Nous n’avions pas grand chose et vivions d’encore moins. Le dimanche
nous nous levions tôt, prendre le bateau et traverser le rade et le
goulet de Brest jusqu’à Camaret. Quel que soit le temps, la journée
s’écoulait à regarder la mer. Une heure avant le dernier passage, nous
partagions une crêpe en guise de repas du soir. L’amour ne nous coûtait
guère, bien moins que les livres de poche que nous lisions au lit pour
nous garantir un peu du froid. Seul un poste à transistors nous reliait
encore au monde. Partager nos joies avec nos proches demandait de
descendre armés de pièces dans une cabine au coin de la rue pour
téléphoner, en attendant des jours meilleurs afin de remonter en train à
la capitale y passer quelques jours. C’est dire si les nouvelles
technologies ne nous encombraient guère. Nous ne nous en portions que
mieux. Son frère Alain nous avait prêté un magnéto à bandes, avec pour
seule et unique bande l’intégrale Barbara de 1962 à 1970. Ainsi s’est
écoulée notre vie un an durant en compagnie de la dame brune.

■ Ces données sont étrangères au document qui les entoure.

(** * MUSCUTS baseline: the image-to-sequence transformer of [transformer/model.py]

    A shallow embedding of [PositionalEncoding2D] and [Transformer]
    (positional table, feature flattening, teacher-forcing corruption, greedy
    autoregressive decoding, per-epoch accumulators) and the properties that
    the specification states about them.

    Conventions of the embedding.
    - A torch tensor is a shape together with its elements in row-major
      (contiguous) order.
    - Floating-point values that the code only builds and never compares are
      kept as symbolic expressions ([real]); scores that the code compares
      (decoder outputs, random draws, probabilities) are rationals.
    - A Python exception is a value of [exn]; every method runs in a
      state-and-exception monad over the interpreter state ([world]): the
      tensor store (so that aliasing is visible), the state of Python's
      [random] module, and the trace of calls to the outside (decoder,
      [print], the Lightning logger).
    - [self] is passed and returned explicitly. *)

From stdpp Require Import base option list gmap strings.
From Stdlib Require Import QArith Qfield ArithRing ZifyNat.

Close Scope Q_scope.
Local Open Scope nat_scope.

(** [lia] also decides goals with division and remainder by a constant. *)
#[local] Ltac Zify.zify_post_hook ::= Z.div_mod_to_equations.

(* ================================================================== *)
(** * Exceptions and results *)

Inductive exn : Set :=
| KeyError | ValueError | IndexError | RuntimeError | AssertionError
| ZeroDivisionError.

Inductive result (A : Type) : Type :=
| Ok (a : A)
| Raise (e : exn).
Arguments Ok {A} a.
Arguments Raise {A} e.

#[export] Instance result_ret : MRet result := λ A a, Ok a.
#[export] Instance result_bind : MBind result := λ A B f r,
  match r with Ok a => f a | Raise e => Raise e end.
#[export] Instance result_fmap : FMap result := λ A B f r,
  match r with Ok a => Ok (f a) | Raise e => Raise e end.

(** [o] or else raise [e]: a lookup that fails the Python way. *)
Definition or_raise {A} (e : exn) (o : option A) : result A :=
  match o with Some a => Ok a | None => Raise e end.

(* ================================================================== *)
(** * Tensors *)

Record tensor (A : Type) : Type := Tensor { shape : list nat; data : list A }.
Arguments Tensor {A} shape data.
Arguments shape {A} t.
Arguments data {A} t.

(** Number of elements of a shape. *)
Definition numel (sh : list nat) : nat := foldr Nat.mul 1 sh.

(** Row-major offset of a multi-index; [None] when the index has the wrong
    rank or leaves the shape. *)
Fixpoint offset (sh idx : list nat) : option nat :=
  match sh, idx with
  | [], [] => Some 0
  | n :: sh', i :: idx' =>
      if decide (i < n) then o ← offset sh' idx'; Some (i * numel sh' + o)
      else None
  | _, _ => None
  end.

(** All multi-indices of a shape, in row-major order. *)
Fixpoint indices (sh : list nat) : list (list nat) :=
  match sh with
  | [] => [[]]
  | n :: sh' => i ← seq 0 n; (i ::.) <$> indices sh'
  end.

Definition tbuild {A} (sh : list nat) (f : list nat → A) : tensor A :=
  Tensor sh (f <$> indices sh).

Definition tget {A} (t : tensor A) (idx : list nat) : option A :=
  o ← offset (shape t) idx; data t !! o.

Definition tget_d {A} `{Inhabited A} (t : tensor A) (idx : list nat) : A :=
  default inhabitant (tget t idx).

(** In-place element write, [t[idx] = v]; out of range is an IndexError. *)
Definition tset {A} (t : tensor A) (idx : list nat) (v : A) : result (tensor A) :=
  o ← or_raise IndexError (offset (shape t) idx);
  Ok (Tensor (shape t) (<[o := v]> (data t))).

(** The elements agree with the shape. *)
Definition wf {A} (t : tensor A) : Prop := length (data t) = numel (shape t).

Definition ndim {A} (t : tensor A) : nat := length (shape t).

(** [t.size(k)] *)
Definition size_at {A} (t : tensor A) (k : nat) : result nat :=
  or_raise IndexError (shape t !! k).

Definition tmap {A B} (f : A → B) (t : tensor A) : tensor B :=
  Tensor (shape t) (f <$> data t).

(** [torch.zeros(sh)], [torch.full(sh, v)] *)
Definition tfull {A} (sh : list nat) (v : A) : tensor A := tbuild sh (λ _, v).

(** [torch.arange(start, stop, step)] for a positive step. *)
Definition range_len (start stop step : nat) : nat :=
  (stop - start + (step - 1)) / step.
Arguments range_len : simpl never.

Definition arange (start stop step : nat) : tensor nat :=
  let n := range_len start stop step in
  Tensor [n] ((λ k, start + k * step) <$> seq 0 n).

(** [t.unsqueeze(k)]: a new axis of size 1 at position [k]. *)
Definition unsqueeze {A} (k : nat) (t : tensor A) : result (tensor A) :=
  if decide (k ≤ ndim t)
  then Ok (Tensor (take k (shape t) ++ 1 :: drop k (shape t)) (data t))
  else Raise IndexError.

(** Broadcasting, aligned on the last axis: an axis of size 1 stretches. *)
Fixpoint broadcast_rev (s1 s2 : list nat) : option (list nat) :=
  match s1, s2 with
  | [], s | s, [] => Some s
  | n :: s1', m :: s2' =>
      r ← broadcast_rev s1' s2';
      if decide (n = m) then Some (n :: r)
      else if decide (n = 1) then Some (m :: r)
      else if decide (m = 1) then Some (n :: r)
      else None
  end.

Definition broadcast_shapes (s1 s2 : list nat) : option (list nat) :=
  reverse <$> broadcast_rev (reverse s1) (reverse s2).

(** Can a tensor of shape [src] be stretched to [dst]? *)
Definition expandable (src dst : list nat) : bool :=
  bool_decide (length src ≤ length dst) &&
  forallb (λ p, bool_decide (p.1 = p.2 ∨ p.1 = 1))
          (zip src (drop (length dst - length src) dst)).

(** The index of the source element seen at [idx] of the stretched tensor. *)
Definition source_index (src idx : list nat) : list nat :=
  zip_with (λ n i, if decide (n = 1) then 0 else i)
           src (drop (length idx - length src) idx).

(** [t.expand(dst)] *)
Definition expand {A} `{Inhabited A} (dst : list nat) (t : tensor A)
  : result (tensor A) :=
  if expandable (shape t) dst
  then Ok (tbuild dst (λ idx, tget_d t (source_index (shape t) idx)))
  else Raise RuntimeError.

(** An elementwise binary operation with broadcasting. *)
Definition tmap2 {A B C} `{Inhabited A, Inhabited B}
    (f : A → B → C) (a : tensor A) (b : tensor B) : result (tensor C) :=
  sh ← or_raise RuntimeError (broadcast_shapes (shape a) (shape b));
  a' ← expand sh a;
  b' ← expand sh b;
  Ok (Tensor sh (zip_with f (data a') (data b'))).

(** [t.repeat(reps)] with one repetition count per axis. *)
Definition repeat {A} `{Inhabited A} (reps : list nat) (t : tensor A)
  : result (tensor A) :=
  if decide (length reps = ndim t)
  then Ok (tbuild (zip_with Nat.mul (shape t) reps)
             (λ idx, tget_d t (zip_with (λ i n, i `mod` n) idx (shape t))))
  else Raise RuntimeError.

(** [t.permute(dims)] followed by [.contiguous()]: axis [k] of the result is
    axis [dims[k]] of [t]. *)
Definition is_permutation (dims : list nat) : bool :=
  bool_decide (dims ≡ₚ seq 0 (length dims)).

Definition permute {A} `{Inhabited A} (dims : list nat) (t : tensor A)
  : result (tensor A) :=
  if bool_decide (length dims = ndim t) && is_permutation dims
  then Ok (tbuild ((λ d, default 0 (shape t !! d)) <$> dims)
             (λ idx, tget_d t
                ((λ d, default 0 (i ← list_find (λ x, x = d) dims; idx !! i.1))
                   <$> seq 0 (length dims))))
  else Raise RuntimeError.

(** [t.flatten(start_dim)]: the axes from [start_dim] on become one; the
    elements stay where they are. *)
Definition flatten {A} (start_dim : nat) (t : tensor A) : result (tensor A) :=
  if decide (start_dim < ndim t ∨ (start_dim = 0 ∧ ndim t = 0))
  then Ok (Tensor (take start_dim (shape t) ++ [numel (drop start_dim (shape t))])
                  (data t))
  else Raise IndexError.

(** Python slice [start:stop:step] on an axis of length [len], for
    non-negative bounds ([stop = None] is an open end): the first index and
    the bound, both clamped to the axis. *)
Definition slice_bounds (start : nat) (stop : option nat) (len : nat) : nat * nat :=
  (start `min` len, default len stop `min` len).

(** Is [k] selected by the slice, and at which position of the slice? *)
Definition slice_pos (lo hi step k : nat) : option nat :=
  if decide (lo ≤ k < hi ∧ (k - lo) `mod` step = 0)
  then Some ((k - lo) / step) else None.

(** [t[0, :, :, start:stop:step] = v] on a 4-axis tensor; [v] is stretched
    to the shape of the selected block, or the assignment raises. *)
Definition setitem_0_slice {A} `{Inhabited A} (t : tensor A)
    (start : nat) (stop : option nat) (step : nat) (v : tensor A)
  : result (tensor A) :=
  match shape t with
  | [n0; h; w; c] =>
      if decide (0 < n0) then
        let '(lo, hi) := slice_bounds start stop c in
        v' ← expand [h; w; range_len lo hi step] v;
        Ok (tbuild (shape t) (λ idx,
              match idx with
              | [0; i; j; k] =>
                  match slice_pos lo hi step k with
                  | Some p => tget_d v' [i; j; p]
                  | None => tget_d t idx
                  end
              | _ => tget_d t idx
              end))
      else Raise IndexError
  | _ => Raise IndexError
  end.

(** [t[:, :, :h, :w]] on a 4-axis tensor. *)
Definition getitem_hw {A} `{Inhabited A} (t : tensor A) (h w : nat)
  : result (tensor A) :=
  match shape t with
  | [a; b; H; W] => Ok (tbuild [a; b; h `min` H; w `min` W] (tget_d t))
  | _ => Raise IndexError
  end.

(** [t[0, :, -1]] on a 3-axis tensor. *)
Definition getitem_0_all_last {A} `{Inhabited A} (t : tensor A)
  : result (tensor A) :=
  match shape t with
  | [b; v; l] =>
      if decide (0 < b ∧ 0 < l)
      then Ok (tbuild [v] (λ idx, tget_d t (0 :: idx ++ [l - 1])))
      else Raise IndexError
  | _ => Raise IndexError
  end.

(** [torch.cat([a, b], dim=1)] on 2-axis tensors. *)
Definition cat_dim1 {A} `{Inhabited A} (a b : tensor A) : result (tensor A) :=
  match shape a, shape b with
  | [r1; c1], [r2; c2] =>
      if decide (r1 = r2)
      then Ok (tbuild [r1; c1 + c2] (λ idx,
                 match idx with
                 | [i; j] => if decide (j < c1) then tget_d a [i; j]
                             else tget_d b [i; j - c1]
                 | _ => inhabitant
                 end))
      else Raise RuntimeError
  | _, _ => Raise RuntimeError
  end.

(** The elements of [t[0][1:]] for a 2-axis tensor [t], in order. *)
Definition row0_tail {A} (t : tensor A) : result (list A) :=
  match shape t with
  | [b; l] => if decide (0 < b) then Ok (drop 1 (take l (data t)))
              else Raise IndexError
  | _ => Raise IndexError
  end.

(** [t.argmax(dim=-1).item()] on a 1-axis tensor of scores: the first index
    that holds the maximum. *)
Definition Qltb (a b : Q) : bool := negb (Qle_bool b a).

Fixpoint argmax_from (best : nat) (bv : Q) (i : nat) (l : list Q) : nat :=
  match l with
  | [] => best
  | v :: l' => if Qltb bv v then argmax_from i v (S i) l'
               else argmax_from best bv (S i) l'
  end.

Definition argmax (t : tensor Q) : result nat :=
  match shape t, data t with
  | [_], v :: l => Ok (argmax_from 0 v 1 l)
  | _, _ => Raise IndexError
  end.
(* ===== verification/Verifier.v ===== *)
(** * The bytecode verifier

    [verify], [verify_in_context], [validate_instruction], [verify_stack],
    [stack_pops] and [stack_effect] of src/src/bytecode.rs, and [compile],
    which runs the compiler and verifies what it produced.

    [verify_stack] is a worklist search: its [while let Some(..) = queue.pop_front()]
    loop is [verify_stack_loop] with fuel, and [verify_stack_loop_total] shows
    that [2 * len code + 2] iterations always finish it.  A depth is an
    [isize]; operands are turned into depths with the wrapping casts of a
    release build, so a chunk built by hand with an operand of [2^63] or more
    is read the way the code reads it. *)
From S2P Require Import Prelude Ast Bytecode Codegen.

(** ** Stack discipline of an instruction *)

(** [stack_pops]: how many operands an op reads from the stack. *)
Definition stack_pops (op : Op) : N :=
  match op with
  | Op_Constant _ | Op_Load _ | Op_MakeFunction _ _ _ | Op_DefineRecord _ _ _
  | Op_DefineEnum _ _ _ | Op_DefineProtocol _ _ | Op_AdoptProtocol _ _ _
  | Op_DefineModule _ _ _ | Op_Repeat _ _ | Op_Sample _ _ _ | Op_Jump _
  | Op_EnterScope | Op_ExitScope | Op_LoopExit _ | Op_Prepare _ | Op_Perform
  | Op_Promise _ => 0
  | Op_Pop | Op_Store _ | Op_Define _ _ | Op_Unary _ | Op_JumpIfFalse _ | Op_Coalesce _
  | Op_Propagate | Op_Get _ | Op_Print | Op_Return | Op_Match _ | Op_Iterate _ _ _
  | Op_IfCarries _ _ _ | Op_DefinePattern _ | Op_Using _ _ => 1
  | Op_Binary _ | Op_Index => 2
  | Op_Call arguments | Op_PerformCall arguments => (arguments + 1) mod 2 ^ 64
  | Op_MakeArray values | Op_MakeText values => values
  end.

(** [stack_effect]: the net change of the depth. *)
Definition stack_effect (op : Op) : Z :=
  match op with
  | Op_Constant _ | Op_Load _ | Op_MakeFunction _ _ _ | Op_DefineRecord _ _ _
  | Op_DefineEnum _ _ _ | Op_DefineProtocol _ _ | Op_AdoptProtocol _ _ _
  | Op_DefineModule _ _ _ | Op_Repeat _ _ | Op_Sample _ _ _ => 1
  | Op_Pop => -1
  | Op_Binary _ | Op_Index => -1
  | Op_Call arguments | Op_PerformCall arguments => - as_isize arguments
  | Op_MakeArray values | Op_MakeText values => 1 - as_isize values
  | Op_Store _ | Op_Define _ _ | Op_Unary _ | Op_Jump _ | Op_JumpIfFalse _ | Op_Coalesce _
  | Op_Propagate | Op_Get _ | Op_Print | Op_EnterScope | Op_ExitScope | Op_Return
  | Op_Match _ | Op_Iterate _ _ _ | Op_LoopExit _ | Op_IfCarries _ _ _
  | Op_DefinePattern _ | Op_Using _ _ => 0
  | Op_Prepare _ | Op_Perform | Op_Promise _ => 0
  end%Z.

Definition scope_effect (op : Op) : Z :=
  match op with Op_EnterScope => 1 | Op_ExitScope => -1 | _ => 0 end%Z.

(** The instructions control can reach from index [i], in the order they are
    queued. *)
Definition successors (op : Op) (i : N) : list N :=
  match op with
  | Op_Jump target => [target]
  | Op_JumpIfFalse target | Op_Coalesce target => [target; i + 1]
  | Op_Return | Op_LoopExit _ => []
  | _ => [i + 1]
  end.

(** [validate_instruction] *)
Definition is_unary_operator (operator : TokenKind) : bool :=
  match operator with Tk_Minus | Tk_Bang => true | _ => false end.

Definition is_binary_operator (operator : TokenKind) : bool :=
  match operator with
  | Tk_Plus | Tk_Minus | Tk_Star | Tk_Slash | Tk_Percent | Tk_EqualEqual | Tk_BangEqual
  | Tk_Greater | Tk_GreaterEqual | Tk_Less | Tk_LessEqual => true
  | _ => false
  end.

Definition valid_operand (op : Op) (length : N) : bool :=
  match op with
  | Op_Unary operator => is_unary_operator operator
  | Op_Binary operator => is_binary_operator operator
  | Op_Jump target | Op_JumpIfFalse target | Op_Coalesce target => target <=? length
  | _ => true
  end.

Definition validate_instruction (i : Instruction) (length : N) : result NivError unit :=
  if valid_operand (instr_op i) length then Ok tt
  else Err (error_at "invalid bytecode operand" (instr_span i)).

(** ** The worklist *)

(** An entry of the queue: instruction, stack depth and scope depth. *)
Definition State : Type := N * Z * Z.

Definition verify_stack_loop (code : Code) :=
  fix loop (fuel : nat) (queue : list State) (depths : gmap N (Z * Z))
      : option (result NivError unit) :=
    match queue with
    | [] => Some (Ok tt)
    | (index, depth, scope_depth) :: queue =>
      match fuel with
      | O => None
      | S fuel =>
        if decide (index = len code) then
          if (depth <? 1)%Z then Some (Err (NivError_new "bytecode leaves no result" 1 1))
          else if negb (scope_depth =? 0)%Z
          then Some (Err (NivError_new "bytecode leaves an open scope" 1 1))
          else loop fuel queue depths
        else
        match code !! N.to_nat index with
        | None => Some (Err (NivError_new "bytecode jump is out of bounds" 1 1))
        | Some (mkInstruction op span) =>
          match depths !! index with
          | Some previous =>
              if decide (previous = (depth, scope_depth))
              then loop fuel queue (<[index := (depth, scope_depth)]> depths)
              else Some (Err (error_at "bytecode paths disagree on stack depth" span))
          | None =>
              let depths := <[index := (depth, scope_depth)]> depths in
              if (depth <? as_isize (stack_pops op))%Z
              then Some (Err (error_at "bytecode stack underflow" span))
              else
              let next_depth := (depth + stack_effect op)%Z in
              let next_scope := (scope_depth + scope_effect op)%Z in
              if (next_depth <? 0)%Z
              then Some (Err (error_at "bytecode stack underflow" span))
              else if (next_scope <? 0)%Z
              then Some (Err (error_at "bytecode scope underflow" span))
              else loop fuel
                     (queue ++ map (λ t, (t, next_depth, next_scope)) (successors op index))
                     depths
          end
        end
      end
    end.

(** [verify_stack] *)
Definition verify_stack (chunk : Chunk) : result NivError unit :=
  let code := chunk_code chunk in
  match code with
  | [] => Err (NivError_new "bytecode chunk is empty" 1 1)
  | _ =>
      default (Err (NivError_new "" 0 0))
        (verify_stack_loop code (2 * length code + 2) [(0, 0%Z, 0%Z)] ∅)
  end.

(** [verify_in_context] *)
Fixpoint verify_in_context (chunk : Chunk) (in_loop : bool) {struct chunk}
    : result NivError unit :=
  match chunk with
  | mkChunk version code =>
      if decide (version = BYTECODE_VERSION) then
        _ ← for_each (verify_instruction (len code) in_loop) code;
        verify_stack chunk
      else Err (NivError_new ("unsupported bytecode version " +:+ pretty version) 1 1)
  end
with verify_instruction (length : N) (in_loop : bool) (i : Instruction) {struct i}
    : result NivError unit :=
  match i with
  | mkInstruction op span =>
      _ ← validate_instruction (mkInstruction op span) length;
      match op with
      | Op_MakeFunction _ _ body | Op_DefineModule _ body _ | Op_Sample _ body _
      | Op_Using _ body => verify_in_context body false
      | Op_Iterate _ _ body => verify_in_context body true
      | Op_Repeat condition body =>
          _ ← verify_in_context condition false;
          verify_in_context body true
      | Op_IfCarries _ then_branch else_branch =>
          _ ← verify_in_context then_branch in_loop;
          match else_branch with
          | Some branch => verify_in_context branch in_loop
          | None => Ok tt
          end
      | Op_LoopExit skip =>
          if in_loop then Ok tt
          else Err (error_at ("'" +:+ (if skip then "skip" else "stop")
                                +:+ "' bytecode outside a loop body") span)
      | Op_Match arms => for_each verify_arm arms
      | _ => Ok tt
      end
  end
with verify_arm (arm : BytecodeArm) {struct arm} : result NivError unit :=
  match arm with
  | mkArm _ guard body _ =>
      _ ← match guard with
          | Some guard => verify_in_context guard false
          | None => Ok tt
          end;
      verify_in_context body false
  end.

(** [verify] *)
Definition verify (chunk : Chunk) : result NivError unit := verify_in_context chunk false.

(** [compile]; [None] is a panic of the compiler. *)
Definition compile (program : list Stmt) : option (result (list NivError) Chunk) :=
  code ← statements program [];
  let chunk := mkChunk BYTECODE_VERSION code in
  match verify chunk with
  | Ok _ => Some (Ok chunk)
  | Err error => Some (Err [error])
  end.

Example compile_loop_ok :
  compile [Stmt_While (Expr_Literal (Literal_Bool true) (mkSpan 1 1))
             (Stmt_Block [Stmt_Stop (mkSpan 2 1)] (mkSpan 1 5)) (mkSpan 1 0)] ≫=
    (λ r, Some (is_ok r)) = Some true.
Proof. vm_compute. reflexivity. Qed.

Example compile_stop_outside :
  compile [Stmt_Stop (mkSpan 2 1)] =
  Some (Err [NivError_new "'stop' bytecode outside a loop body" 2 1]).
Proof. vm_compute. reflexivity. Qed.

Et je souviens de Barbara quand la pluie battait le carreau. Je me
souviens de cette voix claire, émouvante, fragile et forte qui montait
crescendo en dedans de nous. Je me souviens ce piano noir, imaginé
longtemps dans un coin de la pièce avec la belle dame brune qui jouait
et pleurait la vie tout pour nous des heures durant. Barbara. La dame
brune. Le piano noir. Inoubliables. Je me souviens : « Je ne suis pas
une grande dame de la chanson. Je ne suis pas une tulipe noire. Je ne
suis pas poète. Je ne suis pas un oiseau de proie. Je ne suis pas
désespérée du matin au soir. Je ne suis pas une mante religieuse. Je ne
suis pas dans les tentures noires. Je ne suis pas une intellectuelle. Je
ne suis pas une héroïne. Je suis une femme qui chante.»
Il pleuvait sans cesse sur Brest. Je me souviens de Barbara. Et chaque
fois que je l’écoute, la même émotion m’étreint. Je me souviens de cette
ville si triste ou une brise de mer nous assaillait soudain, et le
froid nous prenait en traversant Recouvrance où pourtant nous étions
heureux.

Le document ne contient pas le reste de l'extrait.